As Tuesday’s voting approached, a warrant article loomed asking for $52,000 from town residents to keep the doors of the library open.
The library has a yearly operating budget of $70,000, and for every year since it opened in 2009, except the very first year, the library had the support of the town, which kept it going financially, along with fundraising and gifts.
Last year, by a vote of 322-401, residents voted down the funding article, and library officials have had to raise money to keep the library going. The fundraising was only successful enough to keep the doors open until this year’s vote. If the vote went against the library funding again, its doors would close, officials said.
In her letter, Kingsbury pleaded with her fellow voters. “Do not let your library close! Get out and vote on Tuesday for the Gilmanton Year-Round Library!” In what turned out to be the best turnout in town elections ever, voters approved the library’s warrant article, and it passed by 17 votes, 500-483.
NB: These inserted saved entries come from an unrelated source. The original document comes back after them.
Definition new_reconciler (version evidenceDir : string) : Operator.Reconciler X J := {|
  Operator.rc_Version := version; Operator.rc_EvidenceDir := evidenceDir;
  Operator.Recorder := Some (GetEventRecorder fw "firedrill"); Operator.rc_Now := None |}.

Definition SetupWithManager (r : Operator.Reconciler X J) (maxConcurrent : Z) : M W (option error) :=
  Complete fw r (Operator.max_concurrent maxConcurrent).

Definition RunManager (version evidenceDir metricsAddr : string) (maxConcurrent : Z) : M W exit :=
  let! config := GetConfigOrDie fw in
  if negb config then mret (Exit 1) else
  let on what e := EWrap what e "" in
  checked (NewManager fw (manager_options metricsAddr)) (on "creating manager: ") (
  checked (SetupWithManager (new_reconciler version evidenceDir) maxConcurrent)
    (on "setting up controller: ") (
  checked (AddRunnable fw (Operator.startup_gc sweep_k8s)) (fun e => e) (
  checked (AddHealthzCheck fw "healthz") (fun e => e) (
  checked (AddReadyzCheck fw "readyz") (fun e => e) (
  checked (mgr_Start fw) (fun e => e) (mret Done)))))).

(** The operator serves only when every registration succeeded; an exit without
    an error is one of the framework's, told to stop. *)
Lemma RunManager_done version evidenceDir metricsAddr maxConcurrent w w' :
  RunManager version evidenceDir metricsAddr maxConcurrent w = (Done, w') ->
  exists w0, mgr_Start fw w0 = (None, w').
Proof.
  unfold RunManager, checked, mbind, mret. destruct (GetConfigOrDie fw w) as [[] w1]; [|done]. cbn [negb].
  repeat match goal with |- (let '(_, _) := ?c ?w0 in _) = _ -> _ =>
    let e := fresh "e" in destruct (c w0) as [[e|] ?] eqn:?; [done|] end.
  intros [= <-]. eauto.
Qed.
End Manager.

(** * The program *)

Section Main.
Context {X J : Type} {CK : Verify.Clock (World X)} {EC : EvidenceCodec} {CR0 : Sign.Crypto}
  {VC : Sign.EnvelopeCodec} {SS : SliceSort}.
Abbreviation W := (World X).

(** What the commands are given: the terminal ([tty] when it is one), the YAML
    documents of a spec file, the encoders, the embedded files, the key generator
    and the two sweeps. *)
Context (dp : Deps X) (stdout : string -> M X unit) (tty : bool) (version : string)
  (spec_file : string -> result (list (result Spec.Drill)))
  (gate_json : Gate.GateReport -> result string) (controls_json : Reports.ControlReport -> result string)
  (templates : gmap string string) (schema : string) (generated : result (string * string))
  (pkix : string -> result string)
  (sweep_docker sweep_k8s : Gc.Options -> M W (option Gc.Result * option error))
  (fw : Framework X J W).

Definition execute (c : command) (args : list string) : M W exit :=
  match c, args with
  | Init driver out force, _ => init_cmd dp stdout templates driver out force
  | Run fl noColor, _ => run_cmd dp stdout (negb noColor && tty) version spec_file fl args
  | Validate file, _ => validate_cmd stdout spec_file file
  | Schema outPath, _ => schema_cmd dp stdout schema outPath
  | Keygen dir, _ => keygen_cmd dp stdout generated pkix dir
  | VerifyEvidence pub dir, path :: _ => verify_evidence_cmd dp stdout pub dir path
  | VerifyEvidence _ _, [] => mret Panics    (* [args[0]]: ruled out by [takes] *)
  | Controls dir format out, _ => controls_cmd dp stdout controls_json dir format out
  | Gate fl, _ => gate_cmd dp stdout spec_file gate_json fl
  | History dir drill, _ => history_cmd dp stdout dir drill
  | Collect o dockerOnly k8sOnly, _ => gc_cmd stdout sweep_docker sweep_k8s o dockerOnly k8sOnly
  | Operate dir addr n, _ => RunManager fw sweep_k8s version dir addr n
  end.

(** The parser: the command with its flags over their defaults, and the arguments
    left; [usage] is its message on a wrong number of these. *)
Context (parse : list (string * command) -> list string -> result (command * list string))
  (usage : command -> list string -> error).
(* ===== verification/PropsReport.v ===== *)
(** The properties of evidence files, signatures, attestations and exported
    metrics. *)

From Stdlib Require Import ZArith Lia Ascii String SpecFloat.
From stdpp Require Import base option list gmap strings.
From S2P Require Import Prelude GoStrings Paths Float64 Calendar Encoding Disk Evidence Sign SignFacts Metrics Instances.
From S2P Require Verify.

(** C13: signed and attested evidence verifies as a bundle, with the signer's
    key pinned or unpinned and whatever the verifier's key directory is; the
    result names the key that was really used. *)
Theorem signed_bundle_verifies {CR : Crypto} {VC : EnvelopeCodec} (env : DiskEnv)
  path priv d sp d1 ap d2 trusted keyDir :
  (forall p, ReadErr env p = None) -> ascii_text (Base path) ->
  String.length priv = PrivateKeySize ->
  Sign env path priv d = (Ok sp, d1) -> Attest env path priv d1 = (Ok ap, d2) ->
  (trusted = None \/ trusted = Some (ed_Public priv)) ->
  exists b, VerifyBundle env path trusted keyDir d2 = Ok b /\ AttestationChecked b = true /\
    SignerFingerprint b = Fingerprint (ed_Public priv) /\
    KeySource b = (match trusted with Some _ => "pinned key" | None => "signature envelope" end).
Proof. apply Sign_Attest_VerifyBundle. Qed.

Definition sample_disk : Disk := {["ev/a.json" := "{}"]}.
Definition sample_key : string := repeat_string "k" 64.

Lemma signed_bundle_verifies_witness :
  match Sign healthy "ev/a.json" sample_key sample_disk with
  | (Ok _, d1) =>
      match Attest healthy "ev/a.json" sample_key d1 with
      | (Ok _, d2) => exists b,
          VerifyBundle healthy "ev/a.json" (Some (ed_Public sample_key)) "/none" d2 = Ok b
      | _ => False
      end
  | _ => False
  end.
Proof.
  assert (H1 : is_ok (fst (Sign healthy "ev/a.json" sample_key sample_disk)) = true)
    by (vm_compute; reflexivity).
  assert (H2 : is_ok (fst (Attest healthy "ev/a.json" sample_key
    (snd (Sign healthy "ev/a.json" sample_key sample_disk)))) = true) by (vm_compute; reflexivity).
  destruct (Sign healthy "ev/a.json" sample_key sample_disk) as [[sp|e] d1] eqn:Es;
    [|discriminate H1].
  cbn [snd] in H2.
  destruct (Attest healthy "ev/a.json" sample_key d1) as [[ap|e] d2] eqn:Ea; [|discriminate H2].
  destruct (signed_bundle_verifies healthy "ev/a.json" sample_key sample_disk sp d1 ap d2
    (Some (ed_Public sample_key)) "/none" (fun _ => eq_refl) eq_refl eq_refl Es Ea
    (or_intror eq_refl)) as (b & Hb & _).
  exists b. exact Hb.
Defined.

(** C14: what an accepted signature establishes, and nothing else is needed: the
    envelope next to the file names ed25519 and a key of the right size, the
    signature in it verifies under that key over the file's bytes as they are
    now, and the key is the pinned one when one is pinned. *)
Theorem Verify_exact {CR : Crypto} {VC : EnvelopeCodec} (env : DiskEnv) path trusted d :
  Verify env path trusted d = None <->
  exists data sig pub raw,
    ReadFile env path d = Ok data /\ read_sig env path d = Ok sig /\
    Algorithm sig = "ed25519" /\ public_key_of sig = Some pub /\
    hex_Decode (sig_Signature sig) = Some raw /\ ed_Verify pub data raw = true /\
    (forall k, trusted = Some k -> k = pub).
Proof. apply Verify_iff. Qed.

(** C15: an accepted attestation, exactly: the envelope beside the file has the
    in-toto payload type; one of its signatures, decoded from base64, verifies
    under the key over the DSSE pre-authentication encoding of the decoded
    payload (the literal "DSSEv1", then the length and the text of the payload
    type and of the payload); the payload is a statement of the evidence type;
    and one of its subjects records, under "sha256", hexadecimal text that
    decodes to the digest of the file's bytes as they are now. *)
Theorem VerifyAttestation_exact {CR : Crypto} {VC : EnvelopeCodec} (env : DiskEnv) path pub d :
  VerifyAttestation env path pub d = None <->
  exists envData en payload s raw st data sub h,
    ReadFile env (path +:+ ".intoto.jsonl") d = Ok envData /\
    Unmarshal_envelope envData = Ok en /\
    PayloadType en = "application/vnd.in-toto+json" /\
    b64_Decode (Payload en) = Some payload /\
    In s (Signatures en) /\ b64_Decode (Sig s) = Some raw /\
    ed_Verify pub ("DSSEv1 28 application/vnd.in-toto+json " +:+
                   itoa (len payload) +:+ " " +:+ payload) raw = true /\
    Unmarshal_statement payload = Ok st /\
    st_PredicateType st = "https://firedrill.dev/drill-evidence/v1" /\
    ReadFile env path d = Ok data /\ In sub (Subject st) /\
    Digest sub !! "sha256" = Some h /\ hex_Decode h = Some (sha256 data).
Proof.
  rewrite VerifyAttestation_iff. split.
  - intros (envData & en & payload & st & data & s & sub & He & Hu & Hp & Hb & Hs & Hv & Hst & Ht
      & Hd & Hsub & Hm).
    apply sig_verifies_iff in Hv as (raw & Hraw & Hv). apply subject_matches_iff in Hm as (h & Hh & Hx).
    exists envData, en, payload, s, raw, st, data, sub, h. by repeat (split; [done|]).
  - intros (envData & en & payload & s & raw & st & data & sub & h & He & Hu & Hp & Hb & Hs & Hraw
      & Hv & Hst & Ht & Hd & Hsub & Hh & Hx).
    exists envData, en, payload, st, data, s, sub. repeat (split; [done|]). split.
    { apply sig_verifies_iff. by exists raw. }
    repeat (split; [done|]). apply subject_matches_iff. by exists h.
Qed.

(** C16: in an accepted bundle with a checked attestation one and the same key
    made the signature and the attestation: it is the key the result's
    fingerprint names, and the pinned key when one was given. An attestation by
    another signer is never passed off as the signer's. *)
Theorem bundle_has_one_signer {CR : Crypto} {VC : EnvelopeCodec} (env : DiskEnv)
  path trusted keyDir d b :
  VerifyBundle env path trusted keyDir d = Ok b -> AttestationChecked b = true ->
  exists k, SignerKey env path d = Ok k /\ SignerFingerprint b = Fingerprint k /\
    Verify env path (Some k) d = None /\ VerifyAttestation env path k d = None /\
    (forall t, trusted = Some t -> t = k).
Proof. apply VerifyBundle_one_signer. Qed.

Definition bundle_disk : Disk :=
  snd (Attest healthy "ev/a.json" sample_key
        (snd (Sign healthy "ev/a.json" sample_key sample_disk))).

Lemma bundle_has_one_signer_witness :
  exists b k, VerifyBundle healthy "ev/a.json" None "" bundle_disk = Ok b /\
    SignerKey healthy "ev/a.json" bundle_disk = Ok k /\ SignerFingerprint b = Fingerprint k.
Proof.
  eexists. edestruct (bundle_has_one_signer healthy "ev/a.json" None "" bundle_disk)
    as (k & Hk & Hf & _); [vm_compute; reflexivity|reflexivity|].
  exists k. split; [vm_compute; reflexivity|]. split; [exact Hk|exact Hf].
Defined.

(** The key directory never decides a bundle: once the signature verifies,
    the signer's own key is at hand, so two verifiers with different key
    directories always agree. *)
Theorem bundle_ignores_keyDir {CR : Crypto} {VC : EnvelopeCodec} (env : DiskEnv)
  path trusted k1 k2 d :
  VerifyBundle env path trusted k1 d = VerifyBundle env path trusted k2 d.
Proof. apply VerifyBundle_keyDir. Qed.

(** The bytes an attestation signs determine the payload type and the
    payload: no two statements share a signature. *)
Theorem pae_injective t1 p1 t2 p2 : pae t1 p1 = pae t2 p2 -> t1 = t2 /\ p1 = p2.
Proof. apply pae_inj. Qed.

Lemma pae_injective_witness : pae "a b" "c" = pae "a b" "c" /\ "c" = "c".
Proof. split; [reflexivity|]. exact (proj2 (pae_injective "a b" "c" "a b" "c" eq_refl)). Defined.

(** Generating keys never destroys a key: with a private key in place the
    call fails and changes nothing. *)
Theorem keygen_keeps_existing {CR : Crypto} {VC : EnvelopeCodec} (env : DiskEnv) gen pkix dir d k :
  d !! privPath dir = Some k ->
  snd (GenerateKeypair env gen pkix dir d) = d /\
  is_ok (fst (GenerateKeypair env gen pkix dir d)) = false.
Proof. apply GenerateKeypair_keeps. Qed.

Lemma keygen_keeps_existing_witness :
  let d : Disk := {[privPath "/k" := "old"]} in
  snd (GenerateKeypair healthy (Ok ("p", "q")) Ok "/k" d) = d.
Proof. intros d. apply (keygen_keeps_existing healthy _ _ "/k" d "old"). reflexivity. Defined.

(** C31: the evidence file is never half-written: after a crash of the process
    anywhere in [Write], or a call that fails, the final path holds what it held before or
    one complete record. *)
Theorem evidence_write_atomic {EC : EvidenceCodec} (env : DiskEnv) e dir d d' :
  crashes env (Write_calls env e dir) d d' ->
  d' !! evidence_path e dir = d !! evidence_path e dir \/
  exists data, Canonical e = Ok data /\ d' !! evidence_path e dir = Some data.
Proof. apply Write_atomic. Qed.

Lemma evidence_write_atomic_witness :
  let e := record "payments" 5 true in
  let d' : Disk := <[evidence_path e "ev" +:+ ".tmp" := "7"]> ∅ in
  d' !! evidence_path e "ev" = (∅ : Disk) !! evidence_path e "ev" \/
  exists data, Canonical e = Ok data /\ d' !! evidence_path e "ev" = Some data.
Proof.
  intros e d'. apply (evidence_write_atomic healthy). apply crash_inside.
  exact (cut_write ∅ _ _ 1).
Defined.

(** Two records never share a file: a file name determines the drill and
    the instant it finished, to the nanosecond. *)
Theorem evidence_names_unique e1 e2 :
  four_digit_year (FinishedAt e1) -> four_digit_year (FinishedAt e2) ->
  evidence_name e1 = evidence_name e2 ->
  ev_Drill e1 = ev_Drill e2 /\ FinishedAt e1 = FinishedAt e2.
Proof. apply evidence_name_inj. Qed.

Lemma evidence_names_unique_witness :
  evidence_name (record "a" 5 true) = "a-1970-01-01T00-00-00Z-000000005.json" /\
  FinishedAt (record "a" 5 true) = FinishedAt (record "a" 5 false).
Proof.
  split; [vm_compute; reflexivity|].
  apply (evidence_names_unique (record "a" 5 true) (record "a" 5 false));
    [vm_compute; split; discriminate|vm_compute; split; discriminate|vm_compute; reflexivity].
Defined.

(** A scraper never sees half a metrics file: after a crash anywhere in
    [writeTextfile], or a call that fails, the file holds what it held before
    or the whole exposition text. *)
Theorem textfile_write_atomic (env : DiskEnv) expose reg dir drill d d' :
  crashes env (textfile_calls env expose reg dir drill) d d' ->
  d' !! prom_path dir drill = d !! prom_path dir drill \/
  exists text, expose reg = Ok text /\ d' !! prom_path dir drill = Some text.
Proof. apply textfile_atomic. Qed.

Lemma textfile_write_atomic_witness :
  let d' := snd (writeTextfile healthy (fun _ => Ok "m 1") [] "prom" "payments" ∅) in
  d' !! prom_path "prom" "payments" = (∅ : Disk) !! prom_path "prom" "payments" \/
  exists text, Ok "m 1" = Ok text /\ d' !! prom_path "prom" "payments" = Some text.
Proof. intros d'. apply (textfile_write_atomic healthy (fun _ => Ok "m 1") []), exec_crashes. Defined.

(** The exported value of [firedrill_check_passed] for a check name is the
    outcome of the last check with that name; earlier ones are overwritten. *)
Theorem check_metric_is_last base checks n :
  lookup_sample (base ++ [("check", n)]) (samples (check_family base checks)) =
  option_map (fun r => b2f (Verify.Passed r))
    (last (List.filter (fun r => String.eqb (Verify.res_Name r) n) checks)).
Proof. apply check_sample_last. Qed.

(** So a failed check is exported as passed when a later check of the same kind
    passes. *)
Example failed_check_exported_as_passed :
  lookup_sample [("check", "rowCount")]
    (samples (check_family [] [Verify.mkResult "rowCount" false "0 rows";
                               Verify.mkResult "rowCount" true "9 rows"])) = Some (b2f true).
Proof. reflexivity. Qed.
“We’re relieved,” said Anne Kirby, president of the library’s association.
“We’re ecstatic,” said Fred Buchholz, the library’s treasurer.
“It means our efforts at getting the (supporting) voters to turn out this year worked.”
After the defeat of last year’s funding article, which took library officials by surprise, the staff and officers of the library began an intense study of who voted in that election. They found that half the library patrons didn’t vote.
“So we targeted the patrons that seemed likely to support us with our budget with our campaign,” Buchholz said. “Even though we only won by 17 votes, it looks like it worked.”
The close vote means the library will have to do a large amount of work in preparation for next year’s elections, he said.
“We know we’ll have to do it all again next year,” he said.
“But we’re happy today.”
Kirby said the library association will be working on a plan to make the library’s financial support a regular part of the town’s budget, “so we don’t have to do this each year,” she said.